Me: I’m just so terrified…
Him: You really have to stop dreaming you’re a published author and are asked to read a passage to fans, which includes the word “vehemently”
Me: I know… I know.
my grandfather would be rolling in his grave if we got him the casket he asked for.
HER:He doesn’t trust me.
THERAPIST:How so?
HER:He’s always spying on me.
ME (dressed as Therapist):Really?
THERAPIST:WTF
HER:WTF
ME:WTF
My wife told me the one thing she really wants for Christmas and I have to say I hope she gets it because I’d really like to meet Jason Momoa.
I love twitter
She said she was a cat person…
…but the way she reacted when I pushed her off the bed told a very different story.
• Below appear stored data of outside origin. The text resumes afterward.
(** * viki-cast-graph: the Graph builder of [build.ts]

    A shallow embedding of the class [Graph] of [build.ts] (the cast and
    series maps, the pruning at the end of [fetch], [processCast],
    [processSeries] and its two helpers), followed by the properties of the
    node/edge graph it builds.

    Modelling choices.
    - A JavaScript [Map<string, V>] iterates in insertion order and the order
      decides the order of the emitted nodes and edges, so it is an
      association list in insertion order ([JSMap]).
    - The object state ([this.cast], [this.series], [this.edges],
      [this.nodes]) is a record that every method takes and returns.
    - [(this.cast.get(k) as Cast).id] throws a [TypeError] when the key is
      absent; methods that can throw return an [option], [None] being the
      exception.
    - The network part is input data: [fetch] takes the list items, each
      with the cast page already scraped, in the order in which their
      promises complete.  The paging loop of [getList] is modelled on its
      own, over the answers of the service. *)

From Stdlib Require Import List String Bool Arith Lia.
Import ListNotations.

Local Open Scope string_scope.
Local Open Scope list_scope.
Local Open Scope nat_scope.

Set Implicit Arguments.

(** ** JavaScript [Map] with string keys *)

Module JSMap.
Section Defs.
Variable V : Type.

Definition t : Type := list (string * V).

Definition empty : t := [].

Fixpoint get (m : t) (k : string) : option V :=
  match m with
  | [] => None
  | (k', v) :: m' => if String.eqb k k' then Some v else get m' k
  end.

Definition has (m : t) (k : string) : bool :=
  match get m k with
  | Some _ => true
  | None => false
  end.

(** [set] keeps the position of a key that is already present and appends
    a new key at the end. *)
Fixpoint set (m : t) (k : string) (v : V) : t :=
  match m with
  | [] => [(k, v)]
  | (k', v') :: m' =>
      if String.eqb k k' then (k', v) :: m' else (k', v') :: set m' k v
  end.

Definition delete (m : t) (k : string) : t :=
  filter (fun e => negb (String.eqb k (fst e))) m.

Definition keys (m : t) : list string := map fst m.

Definition values (m : t) : list V := map snd m.

Definition size (m : t) : nat := List.length m.
End Defs.
End JSMap.

(** ** The data of [build.ts] *)

Module Cast.
Record t : Type := { id : string; name : string; url : string }.
End Cast.

Definition Casts : Type := JSMap.t Cast.t.

Module Serie.
Record t : Type := { id : string; name : string; cast : list string }.
End Serie.

Definition Series : Type := JSMap.t Serie.t.

Module Edge.
Record t : Type :=
  { from : string; to : string; label : option string; length : option nat }.
End Edge.

Module Node.
Record t : Type :=
  { id : string; label : string; shape : string; image : option string }.
End Node.

(** A list item as [fetch] sees it once [getCast(l.url.web)] has resolved:
    [l.id], [l.titles.en] and the scraped cast. *)
Module Item.
Record t : Type := { id : string; name : string; cast : list Cast.t }.
End Item.

(** [Array.prototype.includes] on an array of strings. *)
Definition includes (a : list string) (x : string) : bool :=
  existsb (String.eqb x) a.

(** ** The class [Graph] *)

Module Graph.
Record t : Type :=
  { cast : Casts;
    series : Series;
    edges : list Edge.t;
    nodes : list Node.t;
    id : string }.

Definition new (id : string) : t :=
  {| cast := JSMap.empty _; series := JSMap.empty _;
     edges := []; nodes := []; id := id |}.

Definition with_cast (g : t) (c : Casts) : t :=
  {| cast := c; series := series g; edges := edges g; nodes := nodes g;
     id := id g |}.

Definition with_series (g : t) (s : Series) : t :=
  {| cast := cast g; series := s; edges := edges g; nodes := nodes g;
     id := id g |}.

Definition push_edge (g : t) (e : Edge.t) : t :=
  {| cast := cast g; series := series g; edges := edges g ++ [e];
     nodes := nodes g; id := id g |}.

Definition push_node (g : t) (n : Node.t) : t :=
  {| cast := cast g; series := series g; edges := edges g;
     nodes := nodes g ++ [n]; id := id g |}.

(** *** [fetch] *)

(** The body of the [list.map(async l => ...)] callback after its [await]:
    merge the scraped cast into [this.cast], then record the serie. *)
Definition ingest (g : t) (l : Item.t) : t :=
  let c := Item.cast l in
  let g1 :=
    with_cast g
      (fold_left (fun m v => JSMap.set m (Cast.id v) v) c (cast g)) in
  with_series g1
    (JSMap.set (series g1) (Item.id l)
       {| Serie.id := Item.id l; Serie.name := Item.name l;
          Serie.cast := map Cast.id c |}).

(** [[...this.series.values()].filter(s => s.cast.includes(id)).length] *)
Definition recurrence (s : Series) (id : string) : nat :=
  List.length
    (filter (fun x => includes (Serie.cast x) id) (JSMap.values s)).

(** [this.cast.forEach(c => { if (...) this.cast.delete(c.id) })].
    [Map.prototype.forEach] walks the entries in insertion order and does
    not visit an entry deleted before it is reached: [pending] is what is
    left to walk, [m] is the map as the callbacks have left it. *)
Fixpoint pruneCast (s : Series) (pending : list (string * Cast.t))
    (m : Casts) : Casts :=
  match pending with
  | [] => m
  | (k, _) :: rest =>
      match JSMap.get m k with
      | None => pruneCast s rest m
      | Some c =>
          if recurrence s (Cast.id c) <=? 1
          then pruneCast s rest (JSMap.delete m (Cast.id c))
          else pruneCast s rest m
      end
  end.

(** [this.series.forEach(s => { s.cast = s.cast.filter(c => this.cast.has(c)) })] *)
Definition pruneSeries (m : Casts) (s : Series) : Series :=
  map (fun e =>
         (fst e,
          {| Serie.id := Serie.id (snd e); Serie.name := Serie.name (snd e);
             Serie.cast := filter (JSMap.has m) (Serie.cast (snd e)) |}))
      s.

(** The two [forEach] loops that end [fetch]. *)
Definition prune (g : t) : t :=
  let g1 := with_cast g (pruneCast (series g) (cast g) (cast g)) in
  with_series g1 (pruneSeries (cast g1) (series g1)).

Definition fetch (g : t) (list : list Item.t) : t :=
  prune (fold_left ingest list g).

(** *** [processCast] *)

Definition castNode (c : Cast.t) : Node.t :=
  {| Node.id := Cast.id c; Node.label := Cast.name c;
     Node.shape := "circularImage"; Node.image := Some (Cast.url c) |}.

Definition processCast (g : t) : t :=
  fold_left (fun g c => push_node g (castNode c)) (JSMap.values (cast g)) g.

(** *** [processSeries] *)

Definition processSeriesMutipleEdges (g : t) (serie : Serie.t) : t :=
  let g1 :=
    push_node g
      {| Node.id := Serie.id serie; Node.label := Serie.name serie;
         Node.shape := "text"; Node.image := None |} in
  fold_left
    (fun g id =>
       push_edge g
         {| Edge.from := Serie.id serie; Edge.to := id;
            Edge.label := None; Edge.length := None |})
    (Serie.cast serie) g1.

(** [this.cast.get(serie.cast[i])]: an index out of range reads
    [undefined], which is no key of the map. *)
Definition castAt (g : t) (serie : Serie.t) (i : nat) : option Cast.t :=
  match nth_error (Serie.cast serie) i with
  | Some k => JSMap.get (cast g) k
  | None => None
  end.

(** [None] is the [TypeError] of reading [.id] of [undefined]. *)
Definition processSeriesSingleEdge (g : t) (serie : Serie.t) : option t :=
  match castAt g serie 0 with
  | None => None
  | Some c0 =>
      match castAt g serie 1 with
      | None => None
      | Some c1 =>
          Some (push_edge g
                  {| Edge.from := Cast.id c0; Edge.to := Cast.id c1;
                     Edge.label := Some (Serie.name serie);
                     Edge.length := None |})
      end
  end.

(** The callback of [this.series.forEach] in [processSeries]. *)
Definition processSerie (g : t) (serie : Serie.t) : option t :=
  if List.length (Serie.cast serie) =? 2 then
    processSeriesSingleEdge g serie
  else if negb (List.length (Serie.cast serie) =? 0) then
    Some (processSeriesMutipleEdges g serie)
  else
    Some g.

(** A [forEach] whose callback can throw: the first exception ends it. *)
Fixpoint forEachSerie (l : list Serie.t) (g : t) : option t :=
  match l with
  | [] => Some g
  | serie :: l' =>
      match processSerie g serie with
      | None => None
      | Some g' => forEachSerie l' g'
      end
  end.

Definition processSeries (g : t) : option t :=
  forEachSerie (JSMap.values (series g)) g.

(** *** The script: [new Graph], [fetch], [processCast], [processSeries] *)

Definition classify (g : t) : option t := processSeries (processCast g).

Definition build (id : string) (list : list Item.t) : option t :=
  classify (fetch (new id) list).
End Graph.

(** ** Invariants of the state, as decidable checks *)

(** A [Map] never holds a key twice. *)
Fixpoint uniqueKeys (V : Type) (m : JSMap.t V) : bool :=
  match m with
  | [] => true
  | (k, _) :: m' => negb (JSMap.has m' k) && uniqueKeys m'
  end.

(** [fetch] files every cast member under its own id
    ([this.cast.set(v.id, v)]). *)
Definition keyedById (m : Casts) : bool :=
  forallb (fun e => String.eqb (fst e) (Cast.id (snd e))) m.

(** Every id of every roster is a key of the cast map. *)
Definition consistent (g : Graph.t) : bool :=
  forallb (fun s => forallb (JSMap.has (Graph.cast g)) (Serie.cast s))
    (JSMap.values (Graph.series g)).

(** What ingestion maintains on the cast map. *)
Definition castOk (m : Casts) : bool := uniqueKeys m && keyedById m.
H: Do you like carpet or prefer it bare?
M: I’m OK with a little carpet of she shaves the rest
H: We’re talking about floors
M: HR again?
Does a sunset actually happen if someone doesn’t take a picture of it and post it on Instagram?
Instead of using the same password everywhere, I use multiple variations of the same password where I replace one letter with a special character or number, add extra letters and so on
This is super secure and protects all my accounts from ever being logged into by ME……😂😂
If anyone is thinking of fighting me, just know I cook bacon topless.
A super villain who foils all your plots, but your plots are just lasagnas and he makes them cook super unevenly.
I never learned how to flirt, I just roast the hell out of guys until they stop talking to me
If I was a vampire, pretty sure I’d find a way to cover blood in cheese.
Writer: So this movie is about a little girl and her dog and…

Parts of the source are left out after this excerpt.